After a very eventful week and a half in Cuba, our last full day was spent in the southern part of Cuba's coast at Ciénaga de Zapata, just south of Havana on the Zapata Peninsula. We went to meet with Cuba's national director of ecotourism, who was conducting an international conference at the park that week.
When we arrived, after a little over 2 hours on the road, we were greeted by the park directors and our guide for the day, who joined us in the van as we continued on our way. We were ushered through a gated area into the preserve and started down a very narrow dirt path through the lagoons and marsh areas. During this time, our guide was explaining the different species of animals and plants that are endemic to the peninsula. After a few kilometers down the road, we stopped and climbed up onto a look-out tower to view the marsh.
The park is home to over 65 species of migratory birds and we were there during the peak time of migration. It was really interesting to try and find different types of birds in the water and air. We spotted black coots, great white pelicans (of which our guide said only about 8 have been counted all year, and we saw a group of 5), cranes, herons...
...and of course, the star of the park, the caribbean flamingo, which makes its home in this area between October and March each year. We were told that you can observe the age of a flamingo by how bright pink their feathers have become...the older, the brighter.
We kept stopping along side the road during the drive if we spotted a group of flamingos close. It was always great to see a large group take flight.
At the end of the 9km dirt path, there is an area where rangers live for a couple weeks at the time for researching, guarding, and guiding. There is a small amount of fishing allowed in this area (mainly done in flat-bottomed boats in the shallow marsh), and fly fishing is also quite popular here as well.

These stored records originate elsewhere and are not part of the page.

Lemma sample_inside (stop : F) (num k : Z) :
  lt (of_int 0) stop -> 0 < k < num - 1 ->
  sample zero stop num k
    = fadd (fmul (of_int k) (fdiv (fsub stop zero) (of_int (num - 1)))) zero /\
  lt zero (sample zero stop num k) /\
  lt (sample zero stop num k) stop.
Proof using laws.
  intros HL Hk. unfold zero.
  set (d := of_int (num - 1)).
  set (s := fdiv (fsub stop (of_int 0)) d).
  assert (Hd : lt (of_int 0) d) by (apply of_int_pos; lia).
  assert (Hd0 : d <> of_int 0).
  { intros E. rewrite E in Hd. by apply (ol_irrefl laws (of_int 0)). }
  assert (Hs : lt (of_int 0) s).
  { apply quotient_pos; [| done].
    replace (fsub stop (of_int 0)) with stop by ring. done. }
  assert (Hz : fis_zero s = false).
  { destruct (fis_zero s) eqn:E; [| done].
    apply (ol_is_zero laws) in E. rewrite E in Hs.
    by destruct (ol_irrefl laws (of_int 0)). }
  assert (Es : sample (of_int 0) stop num k
               = fadd (fmul (of_int k) s) (of_int 0)).
  { unfold sample. cbv zeta. fold d. fold s. by rewrite Hz. }
  rewrite Es. split; [done |].
  replace (fadd (fmul (of_int k) s) (of_int 0)) with (fmul (of_int k) s)
    by ring.
  split.
  - apply (ol_mul laws); [apply of_int_pos; lia | done].
  - assert (Esplit : stop = fadd (fmul (of_int (num - 1 - k)) s)
                              (fmul (of_int k) s)).
    { transitivity (fmul s d).
      - unfold s. rewrite (ol_div laws) by done. ring.
      - unfold d. replace (num - 1) with (k + (num - 1 - k)) at 1 by lia.
        rewrite (ol_of_int_add laws). ring. }
    assert (Hr : lt (of_int 0) (fmul (of_int (num - 1 - k)) s)).
    { apply (ol_mul laws); [apply of_int_pos; lia | done]. }
    pose proof (ol_add laws _ _ (fmul (of_int k) s) Hr) as E.
    replace (fadd (of_int 0) (fmul (of_int k) s)) with (fmul (of_int k) s)
      in E by ring.
    by rewrite <- Esplit in E.
Qed.
(** * GlobalSystemStateProvider (packages/ui/src/providers/global-system-state.tsx)

    A shallow embedding of the provider component: the render function as a
    pure function of the state cells and of the status query result, and the
    component's life (commits with their effects, restart/shutdown calls,
    timers, page loads) as a step function on an explicit world. *)

From Stdlib Require Import Bool List String NArith Arith Lia.
Import ListNotations.

Local Open Scope string_scope.
Local Open Scope list_scope.

(** ** JavaScript values the component handles *)

Module Js.

(** [systemStatusQ.data]: a string sent by the backend, or [undefined]. *)
Definition Status := option string.

Definition undefined : Status := None.

(** [a === b] on values that are strings or [undefined]. *)
Definition strictEq (a b : Status) : bool :=
  match a, b with
  | None, None => true
  | Some x, Some y => String.eqb x y
  | _, _ => false
  end.

(** [a ?? d]: the default only replaces a nullish left operand. *)
Definition nullish (a : Status) (d : string) : string :=
  match a with
  | Some x => x
  | None => d
  end.

End Js.

Import Js.

Notation "a === b" := (strictEq a b) (at level 70, no associativity).

(** The three literals the source compares against. *)
Definition running : Status := Some "running".
Definition shutting_down : Status := Some "shutting-down".
Definition restarting : Status := Some "restarting".

(** Modelled from the spec: the constant [MS_PER_SECOND] of
    [@/utils/date-time] is not part of the sources at hand; the spec calls
    [30 * MS_PER_SECOND] a 30-second timer and [10 * MS_PER_SECOND] the longer
    polling period, so it is the number of milliseconds in a second. *)
Definition MS_PER_SECOND : N := 1000.
(** The charts destroyed and the charts constructed, as the trace counts
    them. *)
Definition destructions (t : list Client.effect) : nat :=
  length (filter (fun e => match e with Client.Destroyed _ => true | _ => false end) t).

Definition constructions (t : list Client.effect) : nat :=
  length (filter (fun e => match e with Client.Attached _ _ => true | _ => false end) t).

(** Every construction is in the trace, and every chart constructed is
    attached or was destroyed. *)
Definition balanced (p : Client.page) : Prop :=
  constructions (Client.trace p) = Client.constructed p /\
  (length (Client.attached p) + destructions (Client.trace p)
   = Client.constructed p)%nat.

(** ** The sample of /api/latest *)

(** The window end of [x] ranks after that of [d]: the descending query
    returns [x] before [d]. *)
Definition later_than (d x : document) : bool :=
  negb (Cosmos.order_leb (windowEnd x) (windowEnd d)).

(** ** The order of the answer of /api/latest *)

(** The documents of a sample that are the first of their key, in the order
    of the sample; the keys that [Object.prototype] defines and the keys
    [seen] before are passed over. *)
Fixpoint first_of_each (seen : list string) (resources : list document)
  : list document :=
  match resources with
  | [] => []
  | d :: rest =>
      if inherited (Server.loc d) || existsb (String.eqb (Server.loc d)) seen
      then first_of_each seen rest
      else d :: first_of_each (Server.loc d :: seen) rest
  end.

(** The key of the document is an array index. *)
Definition index_keyed (d : document) : bool :=
  match array_index (Server.loc d) with
  | Some _ => true
  | None => false
  end.

(** ** Dates as texts *)

(** The time values of the years 0000 to 9999, whose ISO text has a year of
    four digits: from 0000-01-01T00:00:00.000Z to 9999-12-31T23:59:59.999Z. *)
Definition four_digit_year (t : Z) : Prop :=
  -62167219200000 <= t <= 253402300799999.

(** A date as one number that orders dates as the calendar does. *)
Definition date_key (date : Z * Z * Z) : Z :=
  let '(y, m, d) := date in (y * 16 + m) * 32 + d.

(** The next day has a later date, in a month from 1 to 12 and on a day
    from 1 to 31. *)
Definition next_day_is_later (day : Z) : bool :=
  let '(y, m, d) := Date.civil_from_days (day + 1) in
  (date_key (Date.civil_from_days day) <? date_key (y, m, d)) &&
  (1 <=? m) && (m <=? 12) && (1 <=? d) && (d <=? 31).

(** The quotients that [civil_from_days] computes for a day. *)
Definition quotients (day : Z) : list Z :=
  let z := day + 719468 in
  let era := z / 146097 in
  let doe := z - era * 146097 in
  let yoe := (doe - doe / 1460 + doe / 36524 - doe / 146096) / 365 in
  let doy := doe - (365 * yoe + yoe / 4 - yoe / 100) in
  [era; doe / 1460; doe / 36524; doe / 146096; yoe; (5 * doy + 2) / 153].

Definition agree (p q : list Z) : bool :=
  forallb (fun c => fst c =? snd c) (combine p q).

(** The last day of a stretch of days from [a] with the quotients of [a]:
    the first of the days 30, 29, 28, 27, 16, 8, 4, 2 and 1 days on that
    has them, or [a] itself. *)
Definition stretch (a : Z) : Z :=
  let q := quotients a in
  match find (fun k => agree q (quotients (a + k))) [30; 29; 28; 27; 16; 8; 4; 2; 1] with
  | Some k => a + k
  | None => a
  end.

Definition in_calendar (day : Z) : bool :=
  let '(y, m, d) := Date.civil_from_days day in
  (1 <=? m) && (m <=? 12) && (1 <=? d) && (d <=? 31).

(** The day after [count] stretches from [a], when each stretch ends in
    the calendar and is followed by a later date. *)
Fixpoint walk (a : Z) (count : nat) : option Z :=
  match count with
  | O => Some a
  | S n =>
      let b := stretch a in
      if in_calendar b && next_day_is_later b then walk (b + 1) n else None
  end.

(* ================================================================== *)
(** * The runtime fragment at work *)
(* ================================================================== *)

Example numbers_of_strings :
  map StringToNumber
    ["6"; ""; "  12.5 "; "soon"; "0x1F"; "-Infinity"; "1e400"; "1e-400"; ".5"; "1e"]
  = [Fin 6%Q; Fin 0%Q; Fin (25 # 2); NaN; Fin 31%Q; NegInf; PosInf; Fin 0%Q;
     Fin (1 # 2); NaN].
Proof. reflexivity. Qed.

Example binary64_values :
  StringToNumber "0.1" = Fin (3602879701896397 # 36028797018963968) /\
  StringToNumber "9007199254740993" = Fin 9007199254740992%Q /\
  StringToNumber "1.7976931348623158e308" = Fin (inject_Z (2 ^ 1024 - 2 ^ 971)) /\
  StringToNumber "1.7976931348623159e308" = PosInf /\
  StringToNumber "2.5e-324" = Fin (1 # 2 ^ 1074) /\
  StringToNumber "2.4e-324" = Fin 0%Q.
Proof. repeat split; vm_compute; reflexivity. Qed.

Example one_decimal :
  map (fun s => toFixed1 (StringToNumber s))
    ["12.34"; "-1.5"; "0.05"; "-0.04"; "0"; "0.15"; "9.95"; "12.25"; "1e21"; "soon"]
  = ["12.3"; "-1.5"; "0.1"; "-0.0"; "0.0"; "0.1"; "9.9"; "12.3"; "1e+21"; "NaN"].
Proof. vm_compute. reflexivity. Qed.

Example texts_of_numbers :
  map (fun s => number_text (StringToNumber s))
    ["0"; "12"; "-12.50"; "0.0000001"; "1e21"; "0.1"; "1e23"; "5e-324";
     "123456789012345678901"; "Infinity"]
  = ["0"; "12"; "-12.5"; "1e-7"; "1e+21"; "0.1"; "1e+23"; "5e-324";
     "123456789012345680000"; "Infinity"] /\
  number_text (mul (StringToNumber "0.1") (Fin 3%Q)) = "0.30000000000000004".
Proof. split; vm_compute; reflexivity. Qed.

Example since_texts :
  map (fun h => Server.since_of 1736510400000 (StringToNumber h))
    ["24"; "0.0000001"; "1e-17"; "266679.4"; "-526848.48079"]
  = [Normal "2025-01-09T12:00:00.000Z"; Normal "2025-01-10T11:59:59.999Z";
     Normal "2025-01-10T12:00:00.000Z"; Normal "1994-08-09T20:35:59.999Z";
     Normal "2085-02-16T12:28:50.843Z"].
Proof. vm_compute. reflexivity. Qed.

Example iso_texts :
  map Date.iso_text [0; 1700000000000; -1; 951782400000; 8640000000000000]
  = ["1970-01-01T00:00:00.000Z"; "2023-11-14T22:13:20.000Z";
     "1969-12-31T23:59:59.999Z"; "2000-02-29T00:00:00.000Z";
     "+275760-09-13T00:00:00.000Z"].
Proof. reflexivity. Qed.

Example values_in_key_order :
  Object_values [("b", 1); ("10", 2); ("2", 3); ("a", 4); ("01", 5)] = [3; 2; 1; 4; 5].
Proof. reflexivity. Qed.

Example inherited_reads :
  get ([] : object document) "constructor" = Inherited /\
  get ([] : object document) "Unknown" = Missing.
Proof. split; reflexivity. Qed.

(* ================================================================== *)
(** * Facts about plain objects *)
(* ================================================================== *)

Module ObjectFacts.

Import Js.

Section Own.
Context {V : Type}.
Implicit Types (o : object V) (k : string) (v : V).

Lemma own_set_same o k v : own (set o k v) k = Some v.
Proof.
  induction o as [|[k' v'] o IH]; simpl.
  - now rewrite String.eqb_refl.
  - destruct (String.eqb k' k) eqn:E; simpl; rewrite E; auto.
Qed.

Lemma own_set_other o k k' v : k <> k' -> own (set o k v) k' = own o k'.
Proof.
  intros Hne. induction o as [|[k0 v0] o IH]; simpl.
  - destruct (String.eqb k k') eqn:E; auto.
    apply String.eqb_eq in E. contradiction.
  - destruct (String.eqb k0 k) eqn:E; simpl.
    + apply String.eqb_eq in E. subst k0.
      destruct (String.eqb k k') eqn:E'; auto.
      apply String.eqb_eq in E'. contradiction.
    + now rewrite IH.
Qed.

Lemma own_none_keys o k : own o k = None <-> ~ In k (keys o).
Proof.
  induction o as [|[k' v'] o IH]; simpl.
  - tauto.
  - destruct (String.eqb k' k) eqn:E.
    + apply String.eqb_eq in E. split; [discriminate | intros H; exfalso; auto].
    + apply String.eqb_neq in E. rewrite IH. tauto.
Qed.

Lemma set_fresh o k v : own o k = None -> set o k v = o ++ [(k, v)].
Proof.
  induction o as [|[k' v'] o IH]; simpl; auto.
  destruct (String.eqb k' k); [discriminate|].
  intros H. now rewrite IH.
Qed.

Lemma own_in o k v : own o k = Some v -> In (k, v) o.
Proof.
  induction o as [|[k' v'] o IH]; simpl; [discriminate|].
  destruct (String.eqb k' k) eqn:E.
  - apply String.eqb_eq in E. intros [= ->]. subst. now left.
  - auto.
Qed.

Lemma in_own o k v : NoDup (keys o) -> In (k, v) o -> own o k = Some v.
Proof.
  induction o as [|[k' v'] o IH]; simpl; [tauto|].
  intros Hnd [H|H].
  - injection H as -> ->. now rewrite String.eqb_refl.
  - inversion Hnd as [|? ? Hnotin Hnd']; subst.
    destruct (String.eqb k' k) eqn:E.
    + apply String.eqb_eq in E. subst k'.
      exfalso. apply Hnotin. unfold keys. change k with (fst (k, v)).
      now apply in_map.
    + auto.
Qed.

Lemma insert_index_perm i v (l : list (Z * V)) :
  Permutation (insert_index i v l) ((i, v) :: l).
Proof.
  induction l as [|[j w] l IH]; simpl; auto.
  destruct (i <? j); auto.
  rewrite IH. apply perm_swap.
Qed.

(** [Object.values] lists the own values, each once. *)
Lemma Object_values_perm o : Permutation (Object_values o) (map snd o).
Proof.
  unfold Object_values.
  induction o as [|[k v] o IH]; simpl; auto.
  destruct (array_index k).
  - rewrite insert_index_perm. simpl. now constructor.
  - rewrite <- Permutation_middle. now constructor.
Qed.
End Own.

Lemma NoDup_snoc {A : Type} (l : list A) x :
  NoDup l -> ~ In x l -> NoDup (l ++ [x]).
Proof.
  induction l as [|a l IH]; simpl; intros Hnd Hx.
  - constructor; auto.
  - inversion Hnd; subst. constructor.
    + rewrite in_app_iff. simpl. intuition congruence.
    + apply IH; auto.
Qed.

Lemma filter_perm {A : Type} (f : A -> bool) (l l' : list A) :
  Permutation l l' -> Permutation (filter f l) (filter f l').
Proof.
  induction 1; simpl; auto.
  - destruct (f x); auto.
  - destruct (f x), (f y); auto. apply perm_swap.
  - etransitivity; eauto.
Qed.

End ObjectFacts.

(* ================================================================== *)
(** * /api/latest: the newest document per location *)
(* ================================================================== *)

Module LatestFacts.

Import Js Cosmos Server ObjectFacts.

Lemma get_missing (o : object document) k :
  get o k = Missing <-> own o k = None /\ inherited k = false.
Proof.
  unfold get. destruct (own o k); [split; [discriminate | intros [? ?]; discriminate]|].
  destruct (inherited k); split; try discriminate; auto.
  intros [_ ?]; discriminate.
Qed.
(** Whatever the operands broadcast to, sample (i, j, k) of the result
    is computed from sample (i, j, k) of the image, or from its only
    sample (i, j, 0) when the last axis of the image has length 1 and is
    stretched: no axis changes place. *)
Lemma normalise_sample (img : ndarray F) (mean std : operand F) (out : ndarray F) :
  normalise img mean std = Ok out ->
  shape0 out = shape0 img /\ shape1 out = shape1 img /\
  forall i j k : nat,
    (k < shape2 out)%nat ->
    item out i j k =
    fdiv (fsub (item img i j (bidx (shape2 img) k)) (operand_at mean k)) (operand_at std k).
Proof.
  unfold normalise, np_binop, broadcast_len, operand_at, bidx.
  destruct mean as [m|vm], std as [s|vs]; cbn [bind shape0 shape1 shape2 item];
    repeat match goal with
           | |- context [Nat.eqb ?a ?b] => destruct (Nat.eqb_spec a b); cbn [bind shape2]
           end;
    intros H; inversion H; subst; clear H; cbn [shape0 shape1 shape2 item];
    repeat split; intros; try reflexivity; try lia;
    try (replace k with O by lia; reflexivity); try congruence; lia.
Qed.


End Normalise.


(** ** The channel layout *)

Section LayoutInvariant.

Context {F : Type} {num : Number F} {lib : Library F}.


End LayoutInvariant.

(** ** zoom and stretch as compositions *)

Section Compositions.

Context {F : Type} {num : Number F} {lib : Library F}.

(** C6, amended: [zoom] is [crop] followed by [resize] of the crop to
    the shape of the original image written as (rows, columns,
    channels), the order in which [resize] reads its [size]; for a
    channel-last image that is [img.shape].  The two agree on every
    image, every box (also when [crop] raises), every layout and every
    choice of keyword arguments, the defaults included. *)
Theorem zoom_is_crop_then_resize (img : ndarray F) (tl : Z * Z) (height width : Z)
    (channel_pos : string) (kw : resize_kwargs) :
  zoom img tl height width channel_pos kw =
  crop_then_resize img tl height width channel_pos kw
    (SizeTuple (canonical_shape channel_pos img)).
Proof.
  unfold zoom, crop_then_resize, canonical_shape, crop, resize, to_canonical, from_canonical.
  destruct (is_first channel_pos) eqn:E; rewrite ?is_first_last; layout; shapes;
    match goal with
    | |- context [if ?c then Raise IndexError else _] => destruct c
    end; cbn [bind]; try reflexivity; layout; shapes;
    repeat split_bind; reflexivity.
Qed.

(** C7, amended: [stretch] is [shear] followed by [resize] of the
    sheared image to the shape of the original image written as (rows,
    columns, channels), with the same interpolation order and
    anti-aliasing; for a channel-last image that is [img.shape]. *)
Theorem stretch_is_shear_then_resize (img : ndarray F) (angle : F)
    (interpolation_order : Z) (anti_aliasing : bool) (channel_pos : string) :
  stretch img angle interpolation_order anti_aliasing channel_pos =
  shear_then_resize img angle interpolation_order anti_aliasing channel_pos
    (SizeTuple (canonical_shape channel_pos img)).
Proof.
  unfold stretch, shear_then_resize, canonical_shape, shear, resize,
    to_canonical, from_canonical.
  destruct (is_first channel_pos) eqn:E; rewrite ?is_first_last; layout; shapes;
    destruct (inverse (AffineTransform None None (Some angle) None)) as [inv|e];
    cbn [bind]; try reflexivity;
    match goal with
    | |- context [warp ?a ?m None ?o] => destruct (warp a m None o) as [sheared|e]
    end; cbn [bind]; try reflexivity; layout; shapes;
    repeat split_bind; reflexivity.
Qed.

End Compositions.

(** C6 as stated, with [img.shape] for the size.  The shape of a
    channel-first image as it stands is (channels, rows, columns);
    [resize] takes the columns for the channel count and its assertion
    fails, while [zoom] succeeds: here on one channel of 2x2 pixels. *)
Lemma zoom_is_not_crop_then_resize_to_img_shape :
  crop_then_resize (ramp 1 2 2) (0, 0) 2 2 "first" no_kwargs
    (SizeTuple (np_shape (ramp 1 2 2))) = Raise AssertionError
  /\
  zoom (ramp 1 2 2) (0, 0) 2 2 "first" no_kwargs <>
  crop_then_resize (ramp 1 2 2) (0, 0) 2 2 "first" no_kwargs
    (SizeTuple (np_shape (ramp 1 2 2))).
Proof.
  split.
  - vm_compute. reflexivity.
  - intros H. apply (f_equal is_ok) in H. vm_compute in H. discriminate H.
Qed.

(** C7 as stated, with [img.shape] for the size: the same failure of
    the assertion of [resize], while [stretch] succeeds; here on one
    channel of 3x3 pixels and a shear of angle 0. *)
Lemma stretch_is_not_shear_then_resize_to_img_shape :
  shear_then_resize (ramp 1 3 3) 0%Q 3 false "first"
    (SizeTuple (np_shape (ramp 1 3 3))) = Raise AssertionError
  /\
  stretch (ramp 1 3 3) 0%Q 3 false "first" <>
  shear_then_resize (ramp 1 3 3) 0%Q 3 false "first"
    (SizeTuple (np_shape (ramp 1 3 3))).
Proof.
  split.
  - vm_compute. reflexivity.
  - intros H. apply (f_equal is_ok) in H. vm_compute in H. discriminate H.
Qed.

(** ** resize and rescale: the [size] argument *)

Section Resize.

Context {F : Type} {num : Number F} {lib : Library F}.

(** An int gives a square output with the channels of the image, and a
    tuple of three is taken as it is. *)
Lemma output_shape_int (img : ndarray F) (n : Z) :
  resize_output_shape img (SizeInt n) = Ok [n; n; Z.of_nat (shape2 img)].
Proof. reflexivity. Qed.

Lemma output_shape_triple (img : ndarray F) (a b c : Z) :
  resize_output_shape img (SizeTuple [a; b; c]) = Ok [a; b; c].
Proof. reflexivity. Qed.

Lemma to_canonical_total (channel_pos : string) (img : ndarray F) :
  exists c, to_canonical channel_pos img = Ok c.
Proof.
  unfold to_canonical. destruct (is_first channel_pos); layout; eauto.
Qed.

(** C2: the sizes of two elements and the lists.  A tuple of two makes
    [resize] raise [AttributeError] (the branch reads
    [img.output_shape]); a list of any length matches no branch of the
    chain, so [resize] raises [UnboundLocalError] at the first use of
    [output_shape]. *)
Theorem resize_pair_and_list_sizes_raise (img : ndarray F) (interpolation_order : Z)
    (anti_aliasing : bool) (channel_pos : string) :
  (forall a b : Z,
     resize img (SizeTuple [a; b]) interpolation_order anti_aliasing channel_pos =
     Raise AttributeError)
  /\
  (forall l : list Z,
     resize img (SizeList l) interpolation_order anti_aliasing channel_pos =
     Raise UnboundLocalError).
Proof.
  unfold resize.
  destruct (to_canonical_total channel_pos img) as [c ->].
  split; intros; reflexivity.
Qed.

(** An array is no better a [size] than a list. *)
Lemma resize_array_size_raises (img : ndarray F) (l : list F) (interpolation_order : Z)
    (anti_aliasing : bool) (channel_pos : string) :
  resize img (SizeArray l) interpolation_order anti_aliasing channel_pos =
  Raise UnboundLocalError.
Proof.
  unfold resize.
  destruct (to_canonical_total channel_pos img) as [c ->].
  reflexivity.
Qed.

(** C3: [rescale] on the scales its documentation allows.  A float, a
    tuple or a list multiplied with the tuple [input_shape] raises
    [TypeError], so no size is computed and [resize] is not reached;
    and whatever the scale, [rescale] never returns an image, since the
    array that [np.round] returns is not a [size] that [resize]
    accepts. *)
Theorem rescale_raises (img : ndarray F) (interpolation_order : Z)
    (anti_aliasing : bool) (channel_pos : string) :
  (forall x : F,
     rescale img (ScaleFloat x) interpolation_order anti_aliasing channel_pos =
     Raise TypeError)
  /\
  (forall l : list F,
     rescale img (ScaleTuple l) interpolation_order anti_aliasing channel_pos =
     Raise TypeError)
  /\
  (forall l : list F,
     rescale img (ScaleList l) interpolation_order anti_aliasing channel_pos =
     Raise TypeError)
  /\
  (forall scale : pyscale F,
     is_ok (rescale img scale interpolation_order anti_aliasing channel_pos) = false).
Proof.
  repeat split; try reflexivity.
  intros scale. unfold rescale.
  destruct scale; cbn [py_mul bind np_round is_ok]; try reflexivity.
  - now rewrite resize_array_size_raises.
  - destruct (broadcast_len _ _); cbn [bind np_round]; [|reflexivity].
    now rewrite resize_array_size_raises.
Qed.

End Resize.

(** ** erase *)

Lemma moveaxis_order_first_to_last : moveaxis_order 0 (-1) = Ok [1; 2; 0]%nat.
Proof. reflexivity. Qed.

Lemma moveaxis_order_last_to_first : moveaxis_order (-1) 0 = Ok [2; 0; 1]%nat.
Proof. reflexivity. Qed.

Section Erase.

Context {F : Type}.

Lemma in_slice_nonneg_bool (n : nat) (start len : Z) (i : nat) :
  0 <= start -> 0 <= len -> (i < n)%nat ->
  in_slice n (start, start + len) i =
  (start <=? Z.of_nat i) && (Z.of_nat i <? start + len).
Proof.
  intros Hs Hl Hi.
  apply eq_true_iff_eq.
  rewrite (in_slice_nonneg n start len i Hs Hl Hi), andb_true_iff, Z.leb_le, Z.ltb_lt.
  reflexivity.
Qed.

(** C10: [erase] never raises, whatever the box; it returns the array
    object it was given and changes no other buffer; through that
    object the image has its shape unchanged and every sample reached
    by the two slices holds [val], every other sample its old value.
    For a box given by a non-negative corner and non-negative sizes,
    the pixel at row [i] and column [j] of the image is overwritten
    exactly when [tl[0] <= i < tl[0] + height] and
    [tl[1] <= j < tl[1] + width]: the part of the box that lies outside
    the image is dropped without an error. *)
Theorem erase_overwrites_in_place (h : heap) (img : pyarray) (tl : Z * Z)
    (height width : Z) (val : F) (channel_pos : string) :
  valid_view img ->
  fst (erase img tl height width val channel_pos h) = Ok img
  /\
  (forall l : loc,
     l <> base img -> snd (erase img tl height width val channel_pos h) l = h l)
  /\
  shape0 (deref (snd (erase img tl height width val channel_pos h)) img) =
    shape0 (deref h img)
  /\
  shape1 (deref (snd (erase img tl height width val channel_pos h)) img) =
    shape1 (deref h img)
  /\
  shape2 (deref (snd (erase img tl height width val channel_pos h)) img) =
    shape2 (deref h img)
  /\
  (forall i j k : nat,
     item (deref (snd (erase img tl height width val channel_pos h)) img) i j k =
     if reached channel_pos (deref h img) tl height width i j k
     then val else item (deref h img) i j k)
  /\
  (0 <= fst tl -> 0 <= snd tl -> 0 <= height -> 0 <= width ->
   forall i j c : nat,
     (i < rows channel_pos (deref h img))%nat ->
     (j < cols channel_pos (deref h img))%nat ->
     pixel channel_pos (deref (snd (erase img tl height width val channel_pos h)) img) i j c =
     if (fst tl <=? Z.of_nat i) && (Z.of_nat i <? fst tl + height) &&
        ((snd tl <=? Z.of_nat j) && (Z.of_nat j <? snd tl + width))
     then val else pixel channel_pos (deref h img) i j c).
Proof.
  intros Hv.
  assert (Hitem :
    fst (erase img tl height width val channel_pos h) = Ok img /\
    (forall l : loc,
       l <> base img -> snd (erase img tl height width val channel_pos h) l = h l) /\
    shape0 (deref (snd (erase img tl height width val channel_pos h)) img) =
      shape0 (deref h img) /\
    shape1 (deref (snd (erase img tl height width val channel_pos h)) img) =
      shape1 (deref h img) /\
    shape2 (deref (snd (erase img tl height width val channel_pos h)) img) =
      shape2 (deref h img) /\
    (forall i j k : nat,
       item (deref (snd (erase img tl height width val channel_pos h)) img) i j k =
       if reached channel_pos (deref h img) tl height width i j k
       then val else item (deref h img) i j k)).
  { destruct img as [b p]. unfold valid_view in Hv. cbn [axes In] in Hv.
    unfold erase, reached, py_bind, py_lift, py_write, moveaxis_view.
    destruct (is_first channel_pos);
      rewrite ?moveaxis_order_first_to_last, ?moveaxis_order_last_to_first;
      cbn [bind fst snd base axes];
      repeat destruct Hv as [Hv|Hv]; try contradiction; subst p;
      cbn [map nth bind fst snd base axes];
      unfold setitem_view, deref, store;
      cbn [base axes]; rewrite Nat.eqb_refl;
      repeat split; intros; try reflexivity;
      match goal with
      | Hl : ?l <> b |- _ =>
          destruct (Nat.eqb_spec l b); [contradiction|reflexivity]
      end. }
  destruct Hitem as (Hr & Hframe & H0 & H1 & H2 & Hitem).
  repeat (split; [assumption|]).
  intros Ht0 Ht1 Hh Hw i j c Hi Hj.
  unfold pixel, rows, cols, reached in *.
  rewrite !Hitem.
  destruct (is_first channel_pos);
    now rewrite !in_slice_nonneg_bool by assumption.
Qed.

End Erase.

After some time milling around a bit more (and I found some sea beans growing on the marsh side which we all enjoyed snacking on), we piled back into the van and started on the trip back out of the park.
As we were leaving the peninsula, we stopped at the Bay of Pigs just to have a look...quite peaceful these days, but it was interesting to see some rusted ships and other wreckage left from the conflict.
The next morning was an early trip to the airport, and a super quick flight up, then down to Miami...we never even reached a cruising altitude. So close...but so so far away in so many aspects.